Stored data:
Start of Block
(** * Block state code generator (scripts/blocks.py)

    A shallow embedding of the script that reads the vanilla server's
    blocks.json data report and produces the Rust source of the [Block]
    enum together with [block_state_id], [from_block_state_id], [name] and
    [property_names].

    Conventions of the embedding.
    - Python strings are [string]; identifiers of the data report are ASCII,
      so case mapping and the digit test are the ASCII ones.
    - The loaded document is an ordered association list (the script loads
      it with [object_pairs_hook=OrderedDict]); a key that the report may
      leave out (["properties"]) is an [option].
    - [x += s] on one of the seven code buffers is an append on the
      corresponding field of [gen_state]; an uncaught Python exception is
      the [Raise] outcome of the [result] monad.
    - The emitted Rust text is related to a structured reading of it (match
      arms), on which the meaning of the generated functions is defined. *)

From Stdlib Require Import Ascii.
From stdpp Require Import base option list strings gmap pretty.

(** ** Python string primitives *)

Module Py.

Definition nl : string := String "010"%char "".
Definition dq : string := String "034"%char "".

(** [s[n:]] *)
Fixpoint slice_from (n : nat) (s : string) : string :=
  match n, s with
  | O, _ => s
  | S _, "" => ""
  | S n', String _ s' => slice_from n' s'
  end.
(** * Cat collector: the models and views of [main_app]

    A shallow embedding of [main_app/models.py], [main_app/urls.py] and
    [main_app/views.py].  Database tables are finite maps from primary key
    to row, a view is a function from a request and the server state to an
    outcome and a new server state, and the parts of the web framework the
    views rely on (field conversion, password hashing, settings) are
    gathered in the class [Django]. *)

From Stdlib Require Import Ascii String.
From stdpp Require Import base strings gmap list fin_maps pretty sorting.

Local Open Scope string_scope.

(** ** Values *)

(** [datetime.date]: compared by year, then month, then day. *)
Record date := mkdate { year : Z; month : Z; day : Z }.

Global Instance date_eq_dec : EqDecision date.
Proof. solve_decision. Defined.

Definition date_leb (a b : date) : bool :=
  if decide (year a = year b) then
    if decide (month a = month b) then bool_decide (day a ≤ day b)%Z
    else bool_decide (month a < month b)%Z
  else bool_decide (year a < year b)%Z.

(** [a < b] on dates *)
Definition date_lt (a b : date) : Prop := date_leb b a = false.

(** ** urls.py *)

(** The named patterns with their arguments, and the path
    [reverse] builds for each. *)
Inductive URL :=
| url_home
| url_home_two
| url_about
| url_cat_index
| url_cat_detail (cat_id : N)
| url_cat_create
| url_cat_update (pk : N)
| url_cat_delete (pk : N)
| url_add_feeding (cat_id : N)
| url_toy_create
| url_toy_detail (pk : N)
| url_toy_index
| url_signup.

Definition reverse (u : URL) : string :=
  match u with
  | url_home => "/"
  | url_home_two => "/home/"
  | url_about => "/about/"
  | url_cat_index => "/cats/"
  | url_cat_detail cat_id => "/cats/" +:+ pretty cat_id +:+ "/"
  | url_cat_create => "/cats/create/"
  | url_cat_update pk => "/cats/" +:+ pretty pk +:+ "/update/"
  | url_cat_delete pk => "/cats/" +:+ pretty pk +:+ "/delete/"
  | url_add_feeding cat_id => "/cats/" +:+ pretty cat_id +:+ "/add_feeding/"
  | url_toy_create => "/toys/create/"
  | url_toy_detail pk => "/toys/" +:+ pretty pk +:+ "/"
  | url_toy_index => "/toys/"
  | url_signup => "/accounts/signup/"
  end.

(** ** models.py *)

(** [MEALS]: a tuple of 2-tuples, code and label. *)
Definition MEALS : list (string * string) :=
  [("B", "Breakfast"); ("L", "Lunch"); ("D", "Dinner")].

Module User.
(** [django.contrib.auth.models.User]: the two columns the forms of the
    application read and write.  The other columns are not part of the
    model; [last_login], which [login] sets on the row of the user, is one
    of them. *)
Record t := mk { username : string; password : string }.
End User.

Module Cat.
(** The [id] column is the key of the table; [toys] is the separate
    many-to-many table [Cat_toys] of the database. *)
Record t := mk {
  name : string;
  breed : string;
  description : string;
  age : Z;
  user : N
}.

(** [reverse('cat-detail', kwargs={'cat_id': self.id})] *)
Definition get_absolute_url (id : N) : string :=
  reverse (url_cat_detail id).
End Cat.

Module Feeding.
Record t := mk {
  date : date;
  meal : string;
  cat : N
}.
End of Block
Start of Block
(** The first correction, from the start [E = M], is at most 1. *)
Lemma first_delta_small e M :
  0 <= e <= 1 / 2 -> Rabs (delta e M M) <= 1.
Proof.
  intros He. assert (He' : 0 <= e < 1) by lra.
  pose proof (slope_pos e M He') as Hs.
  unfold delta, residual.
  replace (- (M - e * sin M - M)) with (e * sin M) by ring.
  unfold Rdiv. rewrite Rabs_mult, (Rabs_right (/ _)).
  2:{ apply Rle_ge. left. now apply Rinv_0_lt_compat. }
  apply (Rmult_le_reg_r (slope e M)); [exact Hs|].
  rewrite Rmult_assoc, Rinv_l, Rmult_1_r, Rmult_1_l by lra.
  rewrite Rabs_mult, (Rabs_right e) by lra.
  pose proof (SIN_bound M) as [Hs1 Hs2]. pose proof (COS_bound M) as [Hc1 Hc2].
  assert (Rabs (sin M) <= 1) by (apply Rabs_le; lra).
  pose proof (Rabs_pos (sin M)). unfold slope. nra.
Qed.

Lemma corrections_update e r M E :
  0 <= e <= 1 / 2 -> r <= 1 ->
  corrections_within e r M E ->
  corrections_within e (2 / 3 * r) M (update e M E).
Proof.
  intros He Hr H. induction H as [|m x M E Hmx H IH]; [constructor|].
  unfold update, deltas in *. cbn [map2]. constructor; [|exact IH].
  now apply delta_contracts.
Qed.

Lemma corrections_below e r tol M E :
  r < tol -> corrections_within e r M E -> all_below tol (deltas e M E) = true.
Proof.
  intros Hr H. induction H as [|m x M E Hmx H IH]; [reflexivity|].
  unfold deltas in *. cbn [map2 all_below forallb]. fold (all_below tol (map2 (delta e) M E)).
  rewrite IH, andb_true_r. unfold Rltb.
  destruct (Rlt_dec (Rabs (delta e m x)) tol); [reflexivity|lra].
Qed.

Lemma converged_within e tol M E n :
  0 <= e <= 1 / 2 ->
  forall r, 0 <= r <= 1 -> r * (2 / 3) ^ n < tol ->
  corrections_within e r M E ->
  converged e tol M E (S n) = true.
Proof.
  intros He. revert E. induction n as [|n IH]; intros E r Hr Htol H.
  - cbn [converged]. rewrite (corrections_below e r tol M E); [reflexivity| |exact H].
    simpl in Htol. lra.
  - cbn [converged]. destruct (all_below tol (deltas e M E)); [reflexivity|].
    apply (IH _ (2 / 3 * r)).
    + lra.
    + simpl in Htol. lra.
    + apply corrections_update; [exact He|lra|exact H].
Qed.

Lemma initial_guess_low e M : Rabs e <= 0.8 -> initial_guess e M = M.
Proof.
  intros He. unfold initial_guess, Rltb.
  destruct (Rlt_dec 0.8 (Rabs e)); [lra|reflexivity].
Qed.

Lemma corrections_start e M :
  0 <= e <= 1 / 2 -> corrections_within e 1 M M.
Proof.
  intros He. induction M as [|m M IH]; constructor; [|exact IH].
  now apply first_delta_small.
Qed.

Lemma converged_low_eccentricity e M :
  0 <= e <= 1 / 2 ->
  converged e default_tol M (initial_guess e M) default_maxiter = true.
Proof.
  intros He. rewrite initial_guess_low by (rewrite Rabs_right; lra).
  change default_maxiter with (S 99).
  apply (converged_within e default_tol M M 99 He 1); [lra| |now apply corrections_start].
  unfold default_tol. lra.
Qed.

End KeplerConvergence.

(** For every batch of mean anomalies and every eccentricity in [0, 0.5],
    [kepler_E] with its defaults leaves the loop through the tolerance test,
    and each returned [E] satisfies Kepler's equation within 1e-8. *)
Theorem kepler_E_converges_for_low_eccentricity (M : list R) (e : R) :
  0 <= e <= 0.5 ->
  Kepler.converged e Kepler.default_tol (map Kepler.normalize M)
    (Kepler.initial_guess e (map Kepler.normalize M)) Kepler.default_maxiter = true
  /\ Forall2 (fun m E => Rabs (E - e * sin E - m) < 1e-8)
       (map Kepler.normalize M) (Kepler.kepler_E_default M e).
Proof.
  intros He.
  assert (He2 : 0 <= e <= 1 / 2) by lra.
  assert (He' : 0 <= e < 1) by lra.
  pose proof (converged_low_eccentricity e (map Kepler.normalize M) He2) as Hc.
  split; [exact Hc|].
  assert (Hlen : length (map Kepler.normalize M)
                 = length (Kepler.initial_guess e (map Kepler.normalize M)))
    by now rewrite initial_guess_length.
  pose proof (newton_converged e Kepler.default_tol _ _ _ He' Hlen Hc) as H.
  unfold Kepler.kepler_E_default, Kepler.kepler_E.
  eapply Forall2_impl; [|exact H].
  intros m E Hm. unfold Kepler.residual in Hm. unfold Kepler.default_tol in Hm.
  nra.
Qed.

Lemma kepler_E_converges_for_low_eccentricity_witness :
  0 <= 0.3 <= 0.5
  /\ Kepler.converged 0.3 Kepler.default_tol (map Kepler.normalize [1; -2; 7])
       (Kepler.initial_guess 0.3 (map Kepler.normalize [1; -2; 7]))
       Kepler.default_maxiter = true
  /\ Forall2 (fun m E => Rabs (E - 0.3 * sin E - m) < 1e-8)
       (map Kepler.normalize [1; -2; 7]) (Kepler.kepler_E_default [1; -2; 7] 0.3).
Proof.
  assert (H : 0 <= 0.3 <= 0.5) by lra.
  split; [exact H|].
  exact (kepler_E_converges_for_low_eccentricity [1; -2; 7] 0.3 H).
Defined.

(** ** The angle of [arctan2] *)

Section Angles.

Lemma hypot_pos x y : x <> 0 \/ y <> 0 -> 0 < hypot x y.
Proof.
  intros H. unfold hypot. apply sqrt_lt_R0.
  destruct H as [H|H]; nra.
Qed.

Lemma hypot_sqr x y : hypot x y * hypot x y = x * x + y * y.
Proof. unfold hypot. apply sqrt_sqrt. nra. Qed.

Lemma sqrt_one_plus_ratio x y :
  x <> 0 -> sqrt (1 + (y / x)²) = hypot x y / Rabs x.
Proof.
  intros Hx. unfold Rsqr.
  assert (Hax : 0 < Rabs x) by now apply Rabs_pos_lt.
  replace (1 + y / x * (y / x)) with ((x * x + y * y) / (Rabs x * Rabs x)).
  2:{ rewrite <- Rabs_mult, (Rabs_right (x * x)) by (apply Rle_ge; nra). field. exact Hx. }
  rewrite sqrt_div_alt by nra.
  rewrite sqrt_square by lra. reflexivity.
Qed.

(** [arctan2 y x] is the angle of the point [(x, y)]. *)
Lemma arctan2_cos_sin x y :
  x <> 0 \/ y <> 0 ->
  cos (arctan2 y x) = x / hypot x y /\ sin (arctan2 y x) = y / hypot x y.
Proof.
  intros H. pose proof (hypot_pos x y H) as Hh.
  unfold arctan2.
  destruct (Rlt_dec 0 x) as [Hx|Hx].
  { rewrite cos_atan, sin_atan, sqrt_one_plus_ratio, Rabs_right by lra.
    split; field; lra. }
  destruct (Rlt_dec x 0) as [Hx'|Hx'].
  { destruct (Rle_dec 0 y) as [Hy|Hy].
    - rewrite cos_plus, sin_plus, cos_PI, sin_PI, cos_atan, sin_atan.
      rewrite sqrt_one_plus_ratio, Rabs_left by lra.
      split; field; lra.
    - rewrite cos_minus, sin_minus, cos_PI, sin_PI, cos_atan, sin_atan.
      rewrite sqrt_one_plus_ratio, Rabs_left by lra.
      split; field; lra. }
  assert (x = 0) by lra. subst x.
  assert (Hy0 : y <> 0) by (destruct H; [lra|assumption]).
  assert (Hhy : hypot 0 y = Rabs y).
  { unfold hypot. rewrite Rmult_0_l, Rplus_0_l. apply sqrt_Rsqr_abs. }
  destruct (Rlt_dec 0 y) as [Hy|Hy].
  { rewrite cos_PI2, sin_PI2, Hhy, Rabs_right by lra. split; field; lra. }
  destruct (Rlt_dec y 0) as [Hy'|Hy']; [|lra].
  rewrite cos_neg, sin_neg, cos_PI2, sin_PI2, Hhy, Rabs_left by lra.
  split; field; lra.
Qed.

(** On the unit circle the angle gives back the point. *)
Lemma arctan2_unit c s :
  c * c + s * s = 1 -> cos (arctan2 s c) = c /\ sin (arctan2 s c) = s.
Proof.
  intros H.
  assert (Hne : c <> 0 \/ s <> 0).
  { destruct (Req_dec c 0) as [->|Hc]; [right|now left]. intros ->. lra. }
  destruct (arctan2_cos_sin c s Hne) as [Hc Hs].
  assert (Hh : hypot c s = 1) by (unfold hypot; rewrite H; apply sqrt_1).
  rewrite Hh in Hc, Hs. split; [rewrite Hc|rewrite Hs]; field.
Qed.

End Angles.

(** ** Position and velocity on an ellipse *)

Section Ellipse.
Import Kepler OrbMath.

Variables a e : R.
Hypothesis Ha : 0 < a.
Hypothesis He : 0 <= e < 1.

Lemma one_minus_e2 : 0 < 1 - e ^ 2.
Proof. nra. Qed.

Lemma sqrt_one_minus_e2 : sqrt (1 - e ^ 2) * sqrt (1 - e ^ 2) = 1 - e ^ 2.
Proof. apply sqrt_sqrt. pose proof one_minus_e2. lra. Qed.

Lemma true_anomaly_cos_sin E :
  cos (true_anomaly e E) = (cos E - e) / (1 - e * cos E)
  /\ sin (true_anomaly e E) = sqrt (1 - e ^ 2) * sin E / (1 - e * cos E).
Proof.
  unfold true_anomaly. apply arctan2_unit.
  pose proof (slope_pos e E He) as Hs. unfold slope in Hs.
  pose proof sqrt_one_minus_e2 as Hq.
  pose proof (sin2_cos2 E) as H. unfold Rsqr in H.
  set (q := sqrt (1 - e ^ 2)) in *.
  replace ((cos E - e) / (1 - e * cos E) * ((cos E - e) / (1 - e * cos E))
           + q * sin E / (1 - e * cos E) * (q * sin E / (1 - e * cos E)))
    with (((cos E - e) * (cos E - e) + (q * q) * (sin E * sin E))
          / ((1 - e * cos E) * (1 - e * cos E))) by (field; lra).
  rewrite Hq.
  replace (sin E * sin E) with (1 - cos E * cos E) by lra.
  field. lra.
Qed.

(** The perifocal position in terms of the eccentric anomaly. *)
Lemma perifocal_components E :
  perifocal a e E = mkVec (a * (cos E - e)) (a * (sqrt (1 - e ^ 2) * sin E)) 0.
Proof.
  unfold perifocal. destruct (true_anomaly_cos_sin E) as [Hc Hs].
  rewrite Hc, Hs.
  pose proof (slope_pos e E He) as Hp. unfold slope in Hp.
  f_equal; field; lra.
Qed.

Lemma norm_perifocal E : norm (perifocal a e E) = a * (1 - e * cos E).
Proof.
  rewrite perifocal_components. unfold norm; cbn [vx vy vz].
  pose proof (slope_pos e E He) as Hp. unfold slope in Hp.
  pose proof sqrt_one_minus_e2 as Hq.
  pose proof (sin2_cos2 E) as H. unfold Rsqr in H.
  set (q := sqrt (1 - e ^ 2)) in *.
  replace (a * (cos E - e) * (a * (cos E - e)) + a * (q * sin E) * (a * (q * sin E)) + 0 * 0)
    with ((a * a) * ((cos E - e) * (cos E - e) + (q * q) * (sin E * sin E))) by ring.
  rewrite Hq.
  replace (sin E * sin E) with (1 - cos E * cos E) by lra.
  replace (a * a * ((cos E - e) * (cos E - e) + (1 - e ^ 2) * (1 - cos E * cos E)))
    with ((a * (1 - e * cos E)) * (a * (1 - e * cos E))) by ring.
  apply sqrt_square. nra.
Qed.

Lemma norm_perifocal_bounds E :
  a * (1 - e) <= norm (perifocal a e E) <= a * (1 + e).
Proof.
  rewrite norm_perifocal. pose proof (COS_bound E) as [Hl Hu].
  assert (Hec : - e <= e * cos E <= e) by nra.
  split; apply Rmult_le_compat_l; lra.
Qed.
End of Block
Start of Block
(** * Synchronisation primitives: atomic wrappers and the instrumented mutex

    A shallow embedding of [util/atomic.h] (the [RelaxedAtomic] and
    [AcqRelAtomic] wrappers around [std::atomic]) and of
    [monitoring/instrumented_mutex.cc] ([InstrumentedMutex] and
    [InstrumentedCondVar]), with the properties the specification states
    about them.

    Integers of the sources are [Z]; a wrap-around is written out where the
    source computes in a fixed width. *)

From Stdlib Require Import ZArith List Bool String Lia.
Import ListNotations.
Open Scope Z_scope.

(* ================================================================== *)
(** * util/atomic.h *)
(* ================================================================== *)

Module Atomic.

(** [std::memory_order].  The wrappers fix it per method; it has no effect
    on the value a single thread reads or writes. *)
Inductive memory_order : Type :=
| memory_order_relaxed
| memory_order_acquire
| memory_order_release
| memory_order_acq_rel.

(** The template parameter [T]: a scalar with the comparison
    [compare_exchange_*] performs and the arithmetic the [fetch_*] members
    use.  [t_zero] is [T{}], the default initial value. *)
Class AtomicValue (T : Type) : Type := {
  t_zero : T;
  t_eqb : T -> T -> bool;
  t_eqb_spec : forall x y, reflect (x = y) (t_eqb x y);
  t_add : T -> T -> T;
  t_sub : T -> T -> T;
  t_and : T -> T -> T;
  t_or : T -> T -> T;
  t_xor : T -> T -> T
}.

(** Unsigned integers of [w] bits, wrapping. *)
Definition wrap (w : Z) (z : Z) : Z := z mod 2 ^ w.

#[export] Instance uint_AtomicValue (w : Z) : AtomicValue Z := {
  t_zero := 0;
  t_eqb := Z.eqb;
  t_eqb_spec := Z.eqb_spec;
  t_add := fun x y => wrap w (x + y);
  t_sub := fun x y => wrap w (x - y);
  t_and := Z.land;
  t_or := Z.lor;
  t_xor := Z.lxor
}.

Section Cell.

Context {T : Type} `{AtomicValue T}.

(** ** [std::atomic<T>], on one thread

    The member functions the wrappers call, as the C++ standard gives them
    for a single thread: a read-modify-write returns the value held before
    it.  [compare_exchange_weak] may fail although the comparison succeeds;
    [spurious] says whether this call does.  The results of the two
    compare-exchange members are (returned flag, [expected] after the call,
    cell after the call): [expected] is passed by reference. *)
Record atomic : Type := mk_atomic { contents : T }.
End of Block
What do the lines above say from the one containing "(** * Block" down to the one containing "Record date := mkdate"? Return them exactly, both end lines included, and only them.

» Solution for this problem:
(** * Block state code generator (scripts/blocks.py)

    A shallow embedding of the script that reads the vanilla server's
    blocks.json data report and produces the Rust source of the [Block]
    enum together with [block_state_id], [from_block_state_id], [name] and
    [property_names].

    Conventions of the embedding.
    - Python strings are [string]; identifiers of the data report are ASCII,
      so case mapping and the digit test are the ASCII ones.
    - The loaded document is an ordered association list (the script loads
      it with [object_pairs_hook=OrderedDict]); a key that the report may
      leave out (["properties"]) is an [option].
    - [x += s] on one of the seven code buffers is an append on the
      corresponding field of [gen_state]; an uncaught Python exception is
      the [Raise] outcome of the [result] monad.
    - The emitted Rust text is related to a structured reading of it (match
      arms), on which the meaning of the generated functions is defined. *)

From Stdlib Require Import Ascii.
From stdpp Require Import base option list strings gmap pretty.

(** ** Python string primitives *)

Module Py.

Definition nl : string := String "010"%char "".
Definition dq : string := String "034"%char "".

(** [s[n:]] *)
Fixpoint slice_from (n : nat) (s : string) : string :=
  match n, s with
  | O, _ => s
  | S _, "" => ""
  | S n', String _ s' => slice_from n' s'
  end.
(** * Cat collector: the models and views of [main_app]

    A shallow embedding of [main_app/models.py], [main_app/urls.py] and
    [main_app/views.py].  Database tables are finite maps from primary key
    to row, a view is a function from a request and the server state to an
    outcome and a new server state, and the parts of the web framework the
    views rely on (field conversion, password hashing, settings) are
    gathered in the class [Django]. *)

From Stdlib Require Import Ascii String.
From stdpp Require Import base strings gmap list fin_maps pretty sorting.

Local Open Scope string_scope.

(** ** Values *)

(** [datetime.date]: compared by year, then month, then day. *)
Record date := mkdate { year : Z; month : Z; day : Z }.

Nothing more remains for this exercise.